Exciting new value propositions come with data privacy concerns
CBDC could be an opportunity for central banks and payment interface providers to develop new customer facing propositions. By using smart contracts, CBDCs could introduce automated programmable payments, where transactions can carry out predefined functions or follow specific sets of rules. An example being electric cars negotiating directly with charging points to pay for the electricity used without human intervention. Also, digital audit trails can simplify financial compliance, particularly for small businesses.
But transparency raises question marks around data privacy concerns. Just 54 per cent of people would trust a digital currency issued by their government or central bank. From managing ‘know your customer’ data, third party data sharing and tracking illegal activity across billions of transactions, central banks will need to find the balance between customer privacy and the monitoring of illicit activity.
By collaborating with other payment service providers within their end-to-end network, central banks can begin to determine the role of domestic banks and fintechs as deposit takers and intermediaries. By determining the different touchpoints required to raise and complete a payment, each theme will help central banks to raise questions of what their requirements should be. By working with others early, centrals banks will be able to identify compliance, information security and data privacy requirements and integrate them into their programmes from the start. This will allow them to understand various risk types, legal-entity data sources and alignment and the reporting required for compliance.

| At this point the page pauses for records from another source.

(* ===== verification/PebbleRefine.v ===== *)
(** * The Pebble backend refines the in-memory backend

    The laws of the operations of [Pebble] over namespaces and keys without a
    NUL byte, the refinement of [State.Memory] over arbitrary sequences of
    operations, the native checkpoint round trip, and the failure of the
    refinement on list keys that contain a NUL byte. *)

From S2P Require Import Prelude State Pebble.
From Stdlib Require Import Strings.Byte.

(** ** Sorted lists of pairs are determined by their elements *)

Lemma fst_sorted_NoDup l : StronglySorted bytes_lt l.*1 → NoDup (l : list (bytes * bytes)).
Proof.
  intros Hs. apply (NoDup_fmap_1 fst). induction Hs as [|k ks _ IH Hk]; constructor; [|done].
  intros Hin. rewrite Forall_forall in Hk. specialize (Hk k Hin).
  unfold bytes_lt in Hk. by rewrite bytes_ltb_irrefl in Hk.
Qed.

Lemma fst_sorted_pairs (l : list (bytes * bytes)) :
  StronglySorted bytes_lt l.*1 → StronglySorted (λ a b, bytes_lt a.1 b.1) l.
Proof.
  induction l as [|a l IH]; csimpl; [constructor|].
  intros [Ha Hs]%StronglySorted_cons. constructor; [by apply IH|].
  rewrite Forall_fmap in Ha. exact Ha.
Qed.

Lemma fst_sorted_unique (l1 l2 : list (bytes * bytes)) :
  StronglySorted bytes_lt l1.*1 → StronglySorted bytes_lt l2.*1 →
  (∀ k v, (k, v) ∈ l1 ↔ (k, v) ∈ l2) → l1 = l2.
Proof.
  intros H1 H2 Hin.
  apply (StronglySorted_unique_strong (λ a b, bytes_lt a.1 b.1)).
  - intros a b _ _ Ha Hb. unfold bytes_lt in *. pose proof (bytes_ltb_trans _ _ _ Ha Hb) as H.
    by rewrite bytes_ltb_irrefl in H.
  - by apply fst_sorted_pairs.
  - by apply fst_sorted_pairs.
  - apply NoDup_Permutation; [by apply fst_sorted_NoDup..|]. intros [k v]. apply Hin.
Qed.

Section laws.
Context {D : Type} {PD : PebbleDB D} {PL : PebbleLaws D}.
Implicit Types (p : PebbleBackend D) (h : handle).

(** ** Scans *)

Lemma scan_prefix_spec p pre k v : nul ∈ pre →
  (k, v) ∈ scan_prefix p pre ↔ pre `prefix_of` k ∧ db_get (db p) k = Some v.
Proof. intros Hn. unfold scan_prefix. by rewrite db_scan_spec, prefix_range_nul. Qed.

Lemma scan_prefix_eq p p' pre : nul ∈ pre →
  (∀ k v, pre `prefix_of` k → db_get (db p) k = Some v ↔ db_get (db p') k = Some v) →
  scan_prefix p pre = scan_prefix p' pre.
Proof.
  intros Hn Heq. apply fst_sorted_unique; [apply db_scan_sorted..|].
  intros k v. rewrite !scan_prefix_spec by done. split; intros [? ?]; split; naive_solver.
Qed.

Lemma nul_in_list ns k : nul ∈ listPrefixBytes ns k.
Proof. rewrite listPrefixBytes_eq. set_solver. Qed.
Lemma nul_in_ns ns : nul ∈ listNamespacePrefix ns.
Proof. unfold listNamespacePrefix. set_solver. Qed.
Lemma nul_in_value ns : nul ∈ valuePrefixBytes ns.
Proof. unfold valuePrefixBytes, valueUserKey. set_solver. Qed.

(** ** Which keys share a prefix *)

Lemma list_prefix_entry ns k ns' k' s :
  nul_free ns → nul_free k → nul_free ns' → nul_free k' →
  listPrefixBytes ns k `prefix_of` listEntryKey ns' k' s ↔ ns = ns' ∧ k = k'.
Proof.
  intros Hns Hk Hns' Hk'. rewrite listPrefixBytes_eq. unfold listEntryKey. split.
  - intros [x E]. rewrite <- !app_assoc in E. simpl in E. injection E as E.
    apply split_nul in E as [-> E]; [|done..]. by apply split_nul in E as [-> _].
  - intros [-> ->]. exists (PutUint64 s). by rewrite <- !app_assoc.
Qed.

Lemma list_ns_prefix_entry ns ns' k' s : nul_free ns → nul_free ns' →
  listNamespacePrefix ns `prefix_of` listEntryKey ns' k' s ↔ ns = ns'.
Proof.
  intros Hns Hns'. unfold listNamespacePrefix, listEntryKey. split.
  - intros [x E]. rewrite <- !app_assoc in E. simpl in E. injection E as E.
    by apply split_nul in E as [-> _].
  - intros ->. eexists. by rewrite <- !app_assoc.
Qed.

Lemma value_prefix_entry ns ns' k' : nul_free ns → nul_free ns' →
  valuePrefixBytes ns `prefix_of` valueUserKey ns' k' ↔ ns = ns'.
Proof.
  intros Hns Hns'. unfold valuePrefixBytes, valueUserKey. split.
  - intros [x E]. rewrite <- !app_assoc in E. simpl in E. injection E as E.
    by apply split_nul in E as [-> _].
  - intros ->. exists k'. by rewrite app_nil_r, <- !app_assoc.
Qed.

Lemma valueUserKey_inj ns k ns' k' : nul_free ns → nul_free ns' →
  valueUserKey ns k = valueUserKey ns' k' → ns = ns' ∧ k = k'.
Proof. intros ?? E. unfold valueUserKey in E. simpl in E. injection E as E. by apply split_nul in E. Qed.

Lemma listEntryKey_inj ns k s ns' k' s' :
  nul_free ns → nul_free k → nul_free ns' → nul_free k' → 0 ≤ s < two64 → 0 ≤ s' < two64 →
  listEntryKey ns k s = listEntryKey ns' k' s' → ns = ns' ∧ k = k' ∧ s = s'.
Proof.
  intros ?????? E. unfold listEntryKey in E. simpl in E. injection E as E.
  apply split_nul in E as [-> E]; [|done..]. apply split_nul in E as [-> E]; [|done..].
  apply (f_equal Uint64) in E. by rewrite !Uint64_Put in E.
Qed.

Lemma value_not_list ns k ns' k' s : valueUserKey ns k ≠ listEntryKey ns' k' s.
Proof. done. Qed.
Lemma list_prefix_not_value ns k ns' k' : ¬ listPrefixBytes ns k `prefix_of` valueUserKey ns' k'.
Proof. rewrite listPrefixBytes_eq. by intros [? ?]. Qed.
Lemma list_ns_prefix_not_value ns ns' k' : ¬ listNamespacePrefix ns `prefix_of` valueUserKey ns' k'.
Proof. by intros [? ?]. Qed.
Lemma value_prefix_not_list ns ns' k' s : ¬ valuePrefixBytes ns `prefix_of` listEntryKey ns' k' s.
Proof. by intros [? ?]. Qed.

Lemma entry_lt ns k s s' : 0 ≤ s < two64 → 0 ≤ s' < two64 →
  bytes_lt (listEntryKey ns k s) (listEntryKey ns k s') ↔ s < s'.
Proof.
  intros. unfold bytes_lt. rewrite !listEntryKey_prefix, bytes_ltb_app_l.
  unfold PutUint64. by rewrite (bytes_ltb_be 8), Z.ltb_lt.
Qed.

(** ** The representation invariant

    [n] bounds every sequence number in use. *)
Record PInv (n : Z) p : Prop := {
  pi_open : closed p = false;
  pi_n : 0 ≤ n < two64;
  pi_keys : ∀ key v, db_get (db p) key = Some v →
    (∃ ns k, nul_free ns ∧ key = valueUserKey ns k)
    ∨ (∃ ns k s, nul_free ns ∧ nul_free k ∧ 0 ≤ s < n ∧ key = listEntryKey ns k s);
  pi_seqs : ∀ ns k q, seqs p !! (ns, k) = Some q →
    nul_free ns ∧ nul_free k ∧ 0 ≤ q ≤ n
    ∧ ∀ s, 0 ≤ s < n → is_Some (db_get (db p) (listEntryKey ns k s)) → s < q
}.

Lemma PInv_empty : PInv 0 (OpenPebble db_empty).
Proof.
  split; simpl; [done|done|..].
  - intros key v. by rewrite db_get_empty.
  - intros ns k q. by rewrite lookup_empty.
Qed.

(** An entry of the scan for [(ns, k)] is one of its sequence numbers. *)
Lemma list_scan_spec n p ns k key v : PInv n p → nul_free ns → nul_free k →
  (key, v) ∈ scan_prefix p (listPrefixBytes ns k)
  ↔ ∃ s, 0 ≤ s < n ∧ key = listEntryKey ns k s ∧ db_get (db p) key = Some v.
Proof.
  intros Hi Hns Hk. rewrite scan_prefix_spec by apply nul_in_list. split.
  - intros [Hp Hg]. destruct (pi_keys _ _ Hi _ _ Hg) as [(? & ? & ? & ->)|(ns' & k' & s & ? & ? & ? & ->)].
    + by apply list_prefix_not_value in Hp.
    + apply list_prefix_entry in Hp as [-> ->]; [|done..]. eauto.
  - intros (s & ? & -> & ?). split; [|done]. by apply list_prefix_entry.
Qed.

Lemma stored_seq n p ns k s v : PInv n p → nul_free ns → nul_free k → 0 ≤ s < two64 →
  db_get (db p) (listEntryKey ns k s) = Some v → 0 ≤ s < n.
Proof.
  intros Hi Hns Hk Hs Hg. pose proof (pi_n _ _ Hi).
  destruct (pi_keys _ _ Hi _ _ Hg) as [(? & ? & _ & E)|(ns' & k' & s' & ? & ? & ? & E)].
  - by apply symmetry, value_not_list in E.
  - apply listEntryKey_inj in E as (_ & _ & ->); (done || lia).
Qed.

(** The sequence number an append will use. *)
Definition next_seq p (ns k : bytes) : Z :=
  match seqs p !! (ns, k) with Some q => q | None => nextListSeq p ns k end.

Lemma drop_entry ns k s : drop (length (listEntryKey ns k s) - 8) (listEntryKey ns k s) = PutUint64 s.
Proof.
  rewrite listEntryKey_prefix, length_app. unfold PutUint64. rewrite length_be, Nat.add_sub.
  apply drop_app_length.
Qed.
Lemma run_chain_acts ops fs dlq cur : Forall2 acts_as ops fs → Forall is_data cur →
  ∃ dlq', run_chain ops dlq cur = (dlq', Done (apply_chain fs cur)).
Proof.
  intros Ha. revert dlq cur. induction Ha as [|op f ops fs Ha _ IH]; intros dlq cur Hd; cbn [run_chain]; [eauto|].
  destruct (run_batch_acts op f dlq cur [] Ha Hd) as [dlq1 ->]. cbn [obind app].
  pose proof (acts_as_data op f cur Ha Hd) as Hd'.
  rewrite apply_chain_cons. destruct (flat_map f cur) as [|r rs].
  - exists dlq1. by rewrite apply_chain_nil.
  - destruct (IH dlq1 (r :: rs) Hd') as [dlq2 ->]. by exists dlq2.
Qed.

Lemma runWorker_acts stage ops fs dlq input : Forall2 acts_as ops fs →
  ∃ dlq', runWorker stage ops dlq input
    = (flat_map (on_data (λ r, apply_chain fs [r])) input, dlq', None).
Proof.
  intros Ha. revert dlq. induction input as [|r input IH]; intros dlq; simpl; [eauto|].
  unfold on_data at 1. destruct (isMarker r) eqn:Em.
  - destruct (IH dlq) as [dlq' ->]. eauto.
  - destruct (run_chain_acts ops fs dlq [r] Ha) as [dlq1 ->]; [by constructor|].
    destruct (IH dlq1) as [dlq' ->]. eauto.
Qed.

Lemma op_Process_acts op f dlq input : acts_as op f →
  (op_Process op dlq input).1.1 = flat_map (on_data f) input.
Proof.
  intros Ha. revert dlq. induction input as [|r input IH]; intros dlq; simpl; [done|].
  unfold on_data at 1. destruct (isMarker r) eqn:Em.
  - rewrite <- (IH dlq). by destruct (op_Process op dlq input) as [[? ?] ?].
  - destruct (Ha dlq r Em) as [[dlq1 ->] _]. rewrite <- (IH dlq1).
    by destruct (op_Process op dlq1 input) as [[? ?] ?].
Qed.

Lemma channel_pipeline_acts ops fs dlq input : Forall2 acts_as ops fs →
  channel_pipeline ops dlq input = apply_chain (on_data <$> fs) input.
Proof.
  intros Ha. revert input. induction Ha as [|op f ops fs Ha _ IH]; intros input; simpl; [done|].
  rewrite (op_Process_acts op f) by done. by rewrite IH.
Qed.

Lemma on_data_all f rs : Forall is_data rs → flat_map (on_data f) rs = flat_map f rs.
Proof.
  induction 1 as [|r rs Hr _ IH]; simpl; [done|]. rewrite IH. unfold on_data. by rewrite Hr.
Qed.

(** Chaining record by record or stream by stream makes no difference. *)
Lemma apply_chain_on_data ops fs input : Forall2 acts_as ops fs →
  apply_chain (on_data <$> fs) input = flat_map (on_data (λ r, apply_chain fs [r])) input.
Proof.
  intros Ha. rewrite apply_chain_flat_map. apply flat_map_ext. intros r. unfold on_data at 2.
  destruct (isMarker r) eqn:Em.
  - clear Ha. induction fs as [|f fs IH]; [done|].
    rewrite fmap_cons, apply_chain_cons.
    assert (flat_map (on_data f) [r] = [r]) as -> by (simpl; unfold on_data; by rewrite Em). done.
  - assert (Forall is_data [r]) as Hd by (by constructor). revert Hd. generalize [r] as rs.
    induction Ha as [|op f ops fs Ha _ IH]; intros rs Hd; cbn; [done|].
    rewrite on_data_all by done. apply IH. by apply (acts_as_data op).
Qed.
Lemma inject_aligned_start E positionOf encode accepts runNonce g evs :
  no_barriers evs → Z.of_nat (length evs) < 2 ^ 62 →
  aligned positionOf encode runNonce (inject E positionOf encode accepts runNonce (start_injector g) evs).
Proof.
  intros Hb Hl. apply inject_aligned; [done| |done|simpl; lia]. split; [done|]. intros pre id post Ee. by destruct pre.
Qed.

(** The injector only adds barriers to the source's stream, and the
    positions registered for a barrier are, for each partition, one past the
    last record forwarded before it. *)
Theorem injector_aligned E positionOf encode accepts runNonce g evs :
  no_barriers evs → Z.of_nat (length evs) < 2 ^ 62 →
  let st := inject E positionOf encode accepts runNonce (start_injector g) evs in
  data_of (out st) `prefix_of` delivered evs
  ∧ ∀ pre id post data m,
      out st = pre ++ NewBarrier id :: post →
      (∀ k, m !! k = (λ r, i64_add (Offset r) 1) <$>
         last (filter (λ r, IsWatermark r || IsBarrier r = false ∧ positionKey positionOf r = k) pre)) →
      encode (bool_decide (is_Some positionOf)) m = Some data →
      registered (eng st) id = Some data.
Proof.
  intros Hb Hl st. split.
  - destruct (inject_feeds E positionOf encode accepts runNonce evs (start_injector g) Hb) as (l & Hp & El).
    fold st in El. by rewrite El.
  - intros pre id post data m Eo Hm He.
    destruct (inject_aligned_start E positionOf encode accepts runNonce g evs Hb Hl) as [_ Ha]. fold st in Ha.
    destruct (Ha pre id post Eo) as (_ & _ & _ & _ & _ & Hreg). apply Hreg.
    replace (positions positionOf pre) with m; [done|]. apply map_eq. intros k. by rewrite Hm, positions_lookup.
Qed.

(** ** The sequence number in an identifier *)

Lemma last_field_dash acc s t : last_field acc (s ++ dash :: t) = last_field [] t.
Proof.
  revert acc. induction s as [|b s IH]; intros acc; cbn [app last_field].
  - by rewrite decide_True.
  - case_decide; apply IH.
Qed.

Lemma last_field_plain acc s : dash ∉ s → last_field acc s = acc ++ s.
Proof.
  revert acc. induction s as [|b s IH]; intros acc Hs; cbn [last_field]; [by rewrite app_nil_r|].
  apply not_elem_of_cons in Hs as [Hb Hs]. rewrite decide_False by congruence. rewrite IH by done.
  by rewrite <- app_assoc.
Qed.

Lemma FormatUint_no_dash n : dash ∉ FormatUint n.
Proof.
  destruct (FormatUint_digits n) as (d & ds & -> & Hr & _). rewrite list_elem_of_fmap.
  intros (e & He & Hin). rewrite Forall_forall in Hr. symmetry in He. revert He. apply dig_not; [by apply Hr|by left].
Qed.

Lemma ParseInt_value_FormatUint n : 0 ≤ n < two63 → ParseInt_value (FormatUint n) = n.
Proof.
  intros Hn. assert (two63 = 9223372036854775808) as H63 by done.
  destruct (FormatUint_digits n) as (d & ds & -> & Hr & Hv). pose proof Hr as [Hd _]%Forall_cons.
  unfold ParseInt_value. rewrite fmap_cons.
  rewrite !bool_decide_eq_false_2 by (apply dig_not; [done|by left]). cbn [orb].
  rewrite <- fmap_cons, parse_digits_dig by done. rewrite Hv by lia. lia.
Qed.

(** The sequence number read back from a periodic checkpoint is its number; every
    shutdown or final checkpoint reads back as zero. *)
Theorem checkpoint_sequence_of_id runNonce n :
  0 ≤ n < two63 →
  checkpointSequence (mkID runNonce n []) = n
  ∧ checkpointSequence (mkID runNonce n (bs "-shutdown")) = 0
  ∧ checkpointSequence (mkID runNonce n (bs "-final")) = 0.
Proof.
  intros Hn. unfold checkpointSequence, mkID. rewrite (FormatInt_pos n) by lia.
  rewrite !app_assoc. split_and!.
  - rewrite app_nil_r, <- (app_assoc _ (bs "-")). change (bs "-" ++ FormatUint n) with (dash :: FormatUint n).
    rewrite last_field_dash.
    rewrite last_field_plain by apply FormatUint_no_dash. by apply ParseInt_value_FormatUint.
  - change (bs "-shutdown") with (dash :: bs "shutdown"). by rewrite last_field_dash.
  - change (bs "-final") with (dash :: bs "final"). by rewrite last_field_dash.
Qed.

Lemma checkpoint_sequence_of_id_witness : checkpointSequence (mkID 1700000000 12 []) = 12.
Proof. exact (proj1 (checkpoint_sequence_of_id 1700000000 12 ltac:(unfold two63; lia))). Defined.

(** ** A concrete stream *)

Definition demo_encode (positioned : bool) (m : gmap PositionKey Z) : option bytes :=
  Some (match m !! ([], 0) with Some z => FormatInt z | None => bs "none" end).

Definition demo_rec (off : Z) : Record_ := WithOffset (NewRecord 0 (bs "k") (bs "v")) off.

(** Records at offsets 4 and 5, a tick, one more record, the end. *)
Definition demo_events : list ievent :=
  [EvRecord (demo_rec 4); EvRecord (demo_rec 5); EvTick; EvRecord (demo_rec 6); EvClosed].

Definition demo_injector : injector :=
  inject (mkEnv 3 (bs "job") (λ _ _, HookContinue) (λ _, Committed) true true true)
    None demo_encode (λ _, true) 99 (start_injector (mkEngine ∅ None [])) demo_events.
#[export] Instance pos_le_trans : Transitive pos_le.
Proof.
  intros a b c. unfold pos_le.
  destruct (decide (p_Source a = p_Source b)) as [E1|E1], (decide (p_Source b = p_Source c)) as [E2|E2]; intros H1 H2.
  - rewrite decide_True by congruence. lia.
  - rewrite decide_False by congruence. by rewrite E1.
  - rewrite decide_False by congruence. by rewrite <- E2.
  - pose proof (bytes_ltb_trans _ _ _ H1 H2) as H. rewrite decide_False; [done|].
    intros E. rewrite E, bytes_ltb_irrefl in H. done.
Qed.

Lemma pos_le_antisym a b : pos_le a b → pos_le b a → p_key a = p_key b.
Proof.
  unfold pos_le, p_key. destruct (decide (p_Source a = p_Source b)) as [E|E].
  - rewrite decide_True by done. intros. f_equal; [done|lia].
  - rewrite decide_False by congruence. intros H1 H2.
    pose proof (bytes_ltb_trans _ _ _ H1 H2) as H. by rewrite bytes_ltb_irrefl in H.
Qed.

(** Positions with distinct keys sort the same whatever their order. *)
Lemma sort_unique (l1 l2 : list Position) : NoDup (p_key <$> l1) → l1 ≡ₚ l2 → merge_sort pos_le l1 = merge_sort pos_le l2.
Proof.
  intros Hnd Hp. apply (StronglySorted_unique_strong pos_le).
  - intros a b Ha Hb Hab Hba. rewrite merge_sort_Permutation in Ha, Hb. rewrite <- Hp in Hb.
    pose proof (pos_le_antisym a b Hab Hba) as Hk.
    apply list_elem_of_lookup in Ha as [i Hi]. apply list_elem_of_lookup in Hb as [j Hj].
    assert (i = j) as ->; [|congruence].
    eapply (NoDup_lookup (p_key <$> l1)); [done| |]; rewrite list_lookup_fmap; [by rewrite Hi|by rewrite Hj, Hk].
  - apply (StronglySorted_merge_sort _).
  - apply (StronglySorted_merge_sort _).
  - by rewrite !merge_sort_Permutation.
Qed.

Section tracker.
Context `{!PositionJSON}.

Definition pos_ok (p : Position) : Prop :=
  text_ok (p_Source p) ∧ p_Source p ≠ [] ∧ 0 ≤ p_Partition p ∧ 0 ≤ p_Offset p.

Lemma check_positions_ok ps : ∀ seen, Forall pos_ok ps → NoDup (p_key <$> ps) →
  (∀ p, p ∈ ps → p_key p ∉ seen) → check_positions seen ps = Ok tt.
Proof.
  induction ps as [|p ps IH]; intros seen Hok Hnd Hs; [done|]. cbn [check_positions].
  apply Forall_cons in Hok as [(_ & H1 & H2 & H3) Hok]. rewrite fmap_cons in Hnd. apply NoDup_cons in Hnd as [Hni Hnd].
  rewrite decide_False by (intros [?|[?|?]]; [done|lia|lia]).
  rewrite decide_False by (apply Hs; left). apply IH; [done|done|]. intros q Hq Hin.
  apply elem_of_union in Hin as [Hin%elem_of_singleton|Hin]; [|by apply (Hs q); [right|]].
  apply Hni. rewrite <- Hin. by apply list_elem_of_fmap_2.
Qed.

(** Decoding reads back what encoding wrote. *)
Lemma DecodePositions_Encode ps legacy : Forall pos_ok ps → NoDup (p_key <$> ps) →
  DecodePositions (EncodePositions ps) legacy = Ok (merge_sort pos_le ps).
Proof.
  intros Hok Hnd. set (s := merge_sort pos_le ps).
  assert (s ≡ₚ ps) as Hp by apply merge_sort_Permutation.
  assert (Forall pos_ok s) as Hok' by (by rewrite Hp).
  unfold DecodePositions, EncodePositions. fold s. rewrite envelope_roundtrip.
  - cbn [Version Positions]. rewrite decide_False by done. rewrite decide_True by done.
    rewrite check_positions_ok; [done|done|by rewrite Hp|set_solver].
  - cbn [Positions]. eapply Forall_impl; [exact Hok'|]. by intros p [? _].
Qed.

Lemma foldl_restore ps : ∀ t, NoDup (p_key <$> ps) →
  let t' := foldl restore_position t ps in
  (∀ k, consumed t' !! k = match list_find (λ p, p_key p = k) ps with Some (_, p) => Some (p_Offset p) | None => consumed t !! k end)
  ∧ (∀ k, restored t' !! k = match list_find (λ p, p_key p = k) ps with Some (_, p) => Some (p_Offset p) | None => restored t !! k end).
Proof.
  induction ps as [|p ps IH]; intros t Hnd; [done|]. rewrite fmap_cons in Hnd. apply NoDup_cons in Hnd as [Hni Hnd].
  cbn [foldl]. destruct (IH (restore_position t p) Hnd) as [H1 H2].
  assert (∀ k, p_key p = k → list_find (λ p, p_key p = k) ps = None) as Hno.
  { intros k <-. apply list_find_None. rewrite Forall_forall. intros q Hq E. apply Hni. rewrite <- E.
    by apply list_elem_of_fmap_2. }
  split; intros k; cbn [list_find]; [rewrite H1|rewrite H2]; (destruct (decide (p_key p = k)) as [E|E];
    [rewrite (Hno k E); simpl; by rewrite E, lookup_insert_eq
    |simpl; rewrite lookup_insert_ne by done; by destruct (list_find _ ps) as [[]|]]).
Qed.

(** Reading a map's positions back gives the map. *)
Lemma find_position (m : gmap PositionKey Z) ps k : ps ≡ₚ position_of <$> map_to_list m →
  match list_find (λ p, p_key p = k) ps with Some (_, p) => Some (p_Offset p) | None => None end = m !! k.
Proof.
  intros Hp. assert (∀ p, p ∈ ps → m !! p_key p = Some (p_Offset p)) as Hin.
  { intros p. rewrite Hp, list_elem_of_fmap. intros ([[src part] z] & -> & Hkv%elem_of_map_to_list). done. }
  destruct (list_find _ ps) as [[i p]|] eqn:E.
  - apply list_find_Some in E as (Hi & <- & _). apply list_elem_of_lookup_2 in Hi. by rewrite Hin.
  - apply list_find_None in E. destruct (m !! k) as [z|] eqn:Ez; [|done]. exfalso.
    assert (position_of (k, z) ∈ ps) as Hz.
    { rewrite Hp. apply list_elem_of_fmap_2. by apply elem_of_map_to_list. }
    rewrite Forall_forall in E. apply (E _ Hz). unfold p_key, position_of. by destruct k.
Qed.

Lemma positions_NoDup (m : gmap PositionKey Z) ps : ps ≡ₚ position_of <$> map_to_list m → NoDup (p_key <$> ps).
Proof.
  intros ->. rewrite <- list_fmap_compose. replace (p_key ∘ position_of <$> map_to_list m) with ((map_to_list m).*1).
  - apply NoDup_fst_map_to_list.
  - apply list_fmap_ext. intros _ [[src part] z] _. done.
Qed.
End tracker.

(** What a tracker may hold for its checkpoint to be readable. *)
Definition tracker_ok `{!PositionJSON} (t : offsetTracker) : Prop :=
  ∀ src part z, consumed t !! (src, part) = Some z → text_ok src ∧ src ≠ [] ∧ 0 ≤ part ∧ 0 ≤ z.

Definition ranges (range : gmap PositionKey Z → list (PositionKey * Z)) : Prop := ∀ m, range m ≡ₚ map_to_list m.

CBDCs monetary control could promote economic stability
For maximum security from a future financial crisis, individuals and businesses could seek to store their money in the central backed liability rather than in private sector accounts, which is the norm today. Nightmares of the 2008 nationalisation of British bank Northern Rock will haunt many with current regulations only protecting personal savings of up to £85,000.
There are concerns that CBDC could make digital bank runs more frequent and severe. Today, most central banks establish control by ensuring they meet banks’ demand for central bank reserves. But cash deposits placed into CBDCs will channel reserves from the system. That could reduce monetary control if it causes banks to bid up for reserves resulting in short-term market rate increases.
Plan sharing with other central banks undergoing similar transitions is key for synchronising approaches, discussing pain points, and determining timelines. To successfully implement CBDCs, central banks need to understand complex technology requirements. Distributed ledger technology as the infrastructure for CBDC is commonplace with the most advanced CBDC pilots. Although this technology is new for many central banks, engaging with others could help determine the best approach moving forwards. Similarly, to fully understand the impact of CBDCs on the dynamics of monetary and global financial stability, central banks must engage detailed behavioural and socio-economic research.
The core success of CBDC hinges on end-user acceptance
For CBDC to work, its functionality must be viewed as a better and more stable medium of exchange in comparison to existing options. To anticipate and understand the needs of future retail consumers and merchants, central banks must balance public demand, privacy, and economic usefulness within their design.
CBDCs won’t be a complete silver bullet for financial inclusion, but they’re a valuable new type of central bank liquidity able to support those in need. If designed with the public at its heart, CBDCs could offer a new financial system that serves more people, at any time, in any location.